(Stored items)
··········

(* ===== verification/Hoare.v ===== *)
(** * Partial correctness of coroutines

    Triples over the executions of [Coro]: if the coroutine returns or raises, the
    postcondition holds of the outcome and the final state.  One rule per construct. *)

From stdpp Require Import base numbers list gmap.
From Stdlib Require Import Lia.
From ITree Require Import ITree ITreeFacts.
From S2P Require Import Prelude Coro.

Open Scope tonio_scope.

Section Hoare.
Context {E : Type -> Type} {S : Type}.
Variable H : forall X, E X -> S -> option (X * S).

Definition triple {A} (P : S -> Prop) (c : itree E A) (Q : A -> S -> Prop) : Prop :=
  forall s a s', P s -> runs H c s a s' -> Q a s'.

Lemma triple_conseq {A} (P P' : S -> Prop) (c : itree E A) (Q Q' : A -> S -> Prop) :
  triple P' c Q' -> (forall s, P s -> P' s) -> (forall a s, Q' a s -> Q a s) -> triple P c Q.
Proof. intros Hc HP HQ s a s' Hs Hr. eapply HQ, Hc; eauto. Qed.

Lemma triple_ret {A} (P : S -> Prop) (a : A) (Q : A -> S -> Prop) :
  (forall s, P s -> Q a s) -> triple P (Ret a) Q.
Proof.
  intros HQ s x s' Hs Hr. assert (runs H (Ret a) s a s) as Hr' by by apply runs_ret.
  destruct (runs_det _ _ _ _ _ _ _ Hr Hr') as [-> ->]. auto.
Qed.

Lemma triple_bind {A B} (P : S -> Prop) (t : itree E A) (k : A -> itree E B) R Q :
  triple P t R -> (forall a, triple (R a) (k a) Q) -> triple P (ITree.bind t k) Q.
Proof.
  intros Ht Hk s b s' Hs (a & s1 & H1 & H2)%runs_bind_inv. eapply Hk; eauto.
Qed.

Lemma triple_trigger {A} (P : S -> Prop) (e : E A) (Q : A -> S -> Prop) :
  (forall s a s', P s -> H A e s = Some (a, s') -> Q a s') -> triple P (ITree.trigger e) Q.
Proof.
  intros HQ s a s' Hs Hr. remember (ITree.trigger e) as t eqn:Ht.
  destruct Hr as [t s a Ho|t t' s a s' Ho|t X e' k s x s1 a s' Ho Hh Hr]; subst t; cbn in Ho;
    try done.
  injection Ho as -> He Hk. apply Eqdep.EqdepTheory.inj_pair2 in He, Hk. subst.
  assert (runs H (Ret x) s1 x s1) as Hr' by by apply runs_ret.
  destruct (runs_det _ _ _ _ _ _ _ Hr Hr') as [-> ->]. eauto.
Qed.

Lemma triple_pret {A} (P : S -> Prop) (a : A) (Q : result A -> S -> Prop) :
  (forall s, P s -> Q (Ok a) s) -> triple P (pret a) Q.
Proof. apply triple_ret. Qed.

Lemma triple_praise {A} (P : S -> Prop) e (Q : result A -> S -> Prop) :
  (forall s, P s -> Q (Err e) s) -> triple P (praise e) Q.
Proof. apply triple_ret. Qed.

Lemma triple_pcall {A} (P : S -> Prop) (e : E (result A)) (Q : result A -> S -> Prop) :
  (forall s r s', P s -> H _ e s = Some (r, s') -> Q r s') -> triple P (pcall e) Q.
Proof. apply triple_trigger. Qed.

Lemma triple_pop {A} (P : S -> Prop) (e : E A) (Q : result A -> S -> Prop) :
  (forall s a s', P s -> H _ e s = Some (a, s') -> Q (Ok a) s') -> triple P (pop e) Q.
Proof.
  intros HQ. eapply triple_bind; [by apply (triple_trigger _ _ (fun a => Q (Ok a)))|].
  intros a. by apply triple_ret.
Qed.

Lemma triple_pbind {A B} (P : S -> Prop) (c : pyM E A) (k : A -> pyM E B) R Q :
  triple P c (fun r s => match r with Ok a => R a s | Err e => Q (Err e) s end) ->
  (forall a, triple (R a) (k a) Q) -> triple P (pbind c k) Q.
Proof.
  intros Hc Hk. eapply triple_bind; [exact Hc|]. intros [a|e]; [apply Hk|by apply triple_ret].
Qed.

Lemma triple_ptry_else {A B} (P : S -> Prop) (c : pyM E A) h (k : A -> pyM E B) R X Q :
  triple P c (fun r s => match r with Ok a => R a s | Err e => X e s end) ->
  (forall a, triple (R a) (k a) Q) ->
  (forall e d, h e = Some d -> triple (X e) d Q) ->
  (forall e s, h e = None -> X e s -> Q (Err e) s) ->
  triple P (ptry_else c h k) Q.
Proof.
  intros Hc Hk Hh Hn. eapply triple_bind; [exact Hc|]. intros [a|e]; [apply Hk|].
  destruct (h e) as [d|] eqn:He; [by apply Hh|]. apply triple_ret. auto.
Qed.

Lemma triple_pfinally {A} (P : S -> Prop) (c : pyM E A) (f : pyM E unit) R Q :
  triple P c R ->
  (forall r, triple (R r) f
     (fun rf s => match rf with Ok _ => Q r s | Err e => Q (Err e) s end)) ->
  triple P (pfinally c f) Q.
Proof.
  intros Hc Hf. eapply triple_bind; [exact Hc|]. intros r.
  eapply triple_bind; [apply Hf|]. intros [u|e]; by apply triple_ret.
Qed.

(** The end of a bind takes less fuel than the whole. *)
Lemma exec_bind_fuel {A B} n (t : itree E A) (k : A -> itree E B) s b s2 :
  exec H n (ITree.bind t k) s = Done b s2 ->
  exists a s1 m, m <= n /\ runs H t s a s1 /\ exec H m (k a) s1 = Done b s2.
Proof.
  revert t s. induction n as [|n IH]; intros t s Hn; [done|].
  rewrite exec_S, obs_bind in Hn. destruct (observe t) as [a|t'|X e k'] eqn:Ho.
  - exists a, s, (Datatypes.S n). split_and!; [done|by constructor|done].
  - destruct (IH t' s Hn) as (a & s1 & m & ? & Hr & Hk). exists a, s1, m.
    split_and!; [lia|by eapply runs_Tau|done].
  - destruct (H X e s) as [[x s']|] eqn:Hh; [|done].
    destruct (IH (k' x) s' Hn) as (a & s1 & m & ? & Hr & Hk). exists a, s1, m.
    split_and!; [lia|by eapply runs_Vis|done].
Qed.

Lemma triple_iter {I A} (P : I -> S -> Prop) (step : I -> itree E (I + A)) Q :
  (forall i, triple (P i) (step i)
     (fun r s => match r with inl i' => P i' s | inr a => Q a s end)) ->
  forall i, triple (P i) (ITree.iter step i) Q.
Proof.
  intros Hs i s a s' HP [n Hn]%runs_exec. revert i s HP Hn.
  induction n as [n IH] using lt_wf_ind. intros i s HP Hn.
  destruct n as [|n]; [done|].
  assert (exec H (Datatypes.S n) (ITree.bind (step i) (fun lr =>
    match lr with inl l => Tau (ITree.iter step l) | inr r => Ret r end)) s = Done a s') as Hb
    by exact Hn.
  apply exec_bind_fuel in Hb as ([l|x] & s1 & [|m] & Hm & Hr & Hk); try done.
  - cbn in Hk. eapply (IH m); [lia| |exact Hk]. by apply (Hs i s (inl l) s1).
  - cbn in Hk. injection Hk as <- <-. by apply (Hs i s (inr x) s1).
Qed.

Lemma triple_pwhile {I A} (P : I -> S -> Prop) (body : I -> pyM E (I + A)) Q :
  (forall i, triple (P i) (body i)
     (fun r s => match r with
                 | Ok (inl i') => P i' s | Ok (inr a) => Q (Ok a) s | Err e => Q (Err e) s
                 end)) ->
  forall i, triple (P i) (pwhile body i) Q.
Proof.
  intros Hb. apply triple_iter. intros i. eapply triple_bind; [apply Hb|].
  intros [[]|]; by apply triple_ret.
Qed.

Lemma triple_ploop {A} (P : S -> Prop) (body : pyM E (option A)) Q :
  triple P body
    (fun r s => match r with
                | Ok None => P s | Ok (Some a) => Q (Ok a) s | Err e => Q (Err e) s
                end) ->
  triple P (ploop body) Q.
Proof.
  intros Hb. apply (triple_pwhile (fun _ => P)). intros _.
  eapply triple_pbind with (R := fun o s => match o with None => P s | Some a => Q (Ok a) s end).
  - eapply triple_conseq; [exact Hb|done|]. by intros [[]|].
  - intros [a|]; by apply triple_pret.
Qed.

(** [keeps I c]: the coroutine preserves [I], however it ends. *)
Definition keeps {A} (I : S -> Prop) (c : itree E A) : Prop := triple I c (fun _ => I).

Lemma keeps_pbind {A B} I (c : pyM E A) (k : A -> pyM E B) :
  keeps I c -> (forall a, keeps I (k a)) -> keeps I (pbind c k).
Proof.
  intros Hc Hk. eapply (triple_pbind _ _ _ (fun _ => I)); [|done].
  eapply triple_conseq; [exact Hc|done|]. by intros [].
Qed.

Lemma keeps_pret {A} I (a : A) : keeps I (pret a).
Proof. by apply triple_pret. Qed.

Lemma keeps_praise {A} I e : keeps I (praise (A:=A) e).
Proof. by apply triple_praise. Qed.

Lemma keeps_ptry_else {A B} I (c : pyM E A) h (k : A -> pyM E B) :
  keeps I c -> (forall a, keeps I (k a)) -> (forall e d, h e = Some d -> keeps I d) ->
  keeps I (ptry_else c h k).
Proof.
  intros Hc Hk Hh. eapply (triple_ptry_else _ _ _ _ (fun _ => I) (fun _ => I)); try done.
  eapply triple_conseq; [exact Hc|done|]. by intros [].
Qed.

Lemma keeps_pfinally {A} I (c : pyM E A) (f : pyM E unit) :
  keeps I c -> keeps I f -> keeps I (pfinally c f).
Proof.
  intros Hc Hf. eapply triple_pfinally; [exact Hc|]. intros r.
  eapply triple_conseq; [exact Hf|done|]. by intros [].
Qed.

Lemma keeps_ploop {A} I (body : pyM E (option A)) : keeps I body -> keeps I (ploop body).
Proof. intros Hb. apply triple_ploop. eapply triple_conseq; [exact Hb|done|]. by intros [[]|]. Qed.

Lemma keeps_pfor {A} I (l : list A) (body : A -> pyM E unit) :
  (forall x, keeps I (body x)) -> keeps I (pfor l body).
Proof.
  intros Hb. induction l as [|x l IH]; [apply keeps_pret|]. by apply keeps_pbind.
Qed.
End Hoare.

Create HintDb keeps.
#[export] Hint Resolve keeps_pbind keeps_pret keeps_praise keeps_ptry_else keeps_pfinally
  keeps_ploop keeps_pfor : keeps.

(** ** Total programs *)

(** A program that returns or raises in every state. *)
Section Total.
Context {E : Type -> Type} {S : Type} (H : forall X, E X -> S -> option (X * S)).

Definition total {A} (c : itree E A) : Prop := forall s, exists r s', runs H c s r s'.

Lemma total_ret {A} (a : A) : total (Ret a).
Proof. intros s. do 2 eexists. apply runs_ret. Qed.

Lemma total_bind {A B} (t : itree E A) (k : A -> itree E B) :
  total t -> (forall a, total (k a)) -> total (ITree.bind t k).
Proof.
  intros Ht Hk s. destruct (Ht s) as (a & s1 & Ha). destruct (Hk a s1) as (b & s2 & Hb).
  do 2 eexists. by eapply runs_bind.
Qed.

Lemma total_trigger {A} (e : E A) : (forall s, is_Some (H A e s)) -> total (ITree.trigger e).
Proof. intros He s. destruct (He s) as [[a s'] Hs]. do 2 eexists. by apply runs_trigger. Qed.

Lemma total_pret {A} (a : A) : total (pret a).
Proof. apply total_ret. Qed.

Lemma total_praise {A} e : total (praise (A:=A) e).
Proof. apply total_ret. Qed.

Lemma total_pcall {A} (e : E (result A)) : (forall s, is_Some (H _ e s)) -> total (pcall e).
Proof. apply total_trigger. Qed.

Lemma total_pbind {A B} (c : pyM E A) (k : A -> pyM E B) :
  total c -> (forall a, total (k a)) -> total (pbind c k).
Proof. intros Hc Hk. apply total_bind; [done|]. intros [a|e]; [apply Hk|apply total_ret]. Qed.

Lemma total_ptry_else {A B} (c : pyM E A) h (k : A -> pyM E B) :
  total c -> (forall e d, h e = Some d -> total d) -> (forall a, total (k a)) ->
  total (ptry_else c h k).
Proof.
  intros Hc Hh Hk. apply total_bind; [done|]. intros [a|e]; [apply Hk|].
  destruct (h e) as [d|] eqn:He; [by eapply Hh|apply total_ret].
Qed.

(** A loop with a measure that every round lowers. *)
Lemma total_pwhile {I A} (m : I -> nat) (body : I -> pyM E (I + A)) :
  (forall i s, exists r s', runs H (body i) s r s' /\ forall j, r = Ok (inl j) -> m j < m i) ->
  forall i, total (pwhile body i).
Proof.
  intros Hb i. remember (m i) as n eqn:Hn. revert i Hn.
  induction n as [n IH] using lt_wf_ind. intros i -> s.
  destruct (Hb i s) as ([[j|a]|e] & s1 & Hr & Hm).
  - destruct (IH (m j) (Hm j eq_refl) j eq_refl s1) as (r & s2 & Hr2).
    do 2 eexists. by eapply runs_pwhile_next.
  - do 2 eexists. by eapply runs_pwhile_done.
  - do 2 eexists. by eapply runs_pwhile_err.
Qed.
End Total.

··········

**Problem**: Every line from the line containing "intros Hc Hk. eapply (triple_pbind" through the line containing "Proof. intros Hb." in the records above must be retyped exactly. Leave out the rest.

**Answer space**:
  intros Hc Hk. eapply (triple_pbind _ _ _ (fun _ => I)); [|done].
  eapply triple_conseq; [exact Hc|done|]. by intros [].
Qed.

Lemma keeps_pret {A} I (a : A) : keeps I (pret a).
Proof. by apply triple_pret. Qed.

Lemma keeps_praise {A} I e : keeps I (praise (A:=A) e).
Proof. by apply triple_praise. Qed.

Lemma keeps_ptry_else {A B} I (c : pyM E A) h (k : A -> pyM E B) :
  keeps I c -> (forall a, keeps I (k a)) -> (forall e d, h e = Some d -> keeps I d) ->
  keeps I (ptry_else c h k).
Proof.
  intros Hc Hk Hh. eapply (triple_ptry_else _ _ _ _ (fun _ => I) (fun _ => I)); try done.
  eapply triple_conseq; [exact Hc|done|]. by intros [].
Qed.

Lemma keeps_pfinally {A} I (c : pyM E A) (f : pyM E unit) :
  keeps I c -> keeps I f -> keeps I (pfinally c f).
Proof.
  intros Hc Hf. eapply triple_pfinally; [exact Hc|]. intros r.
  eapply triple_conseq; [exact Hf|done|]. by intros [].
Qed.

Lemma keeps_ploop {A} I (body : pyM E (option A)) : keeps I body -> keeps I (ploop body).
Proof. intros Hb. apply triple_ploop. eapply triple_conseq; [exact Hb|done|]. by intros [[]|]. Qed.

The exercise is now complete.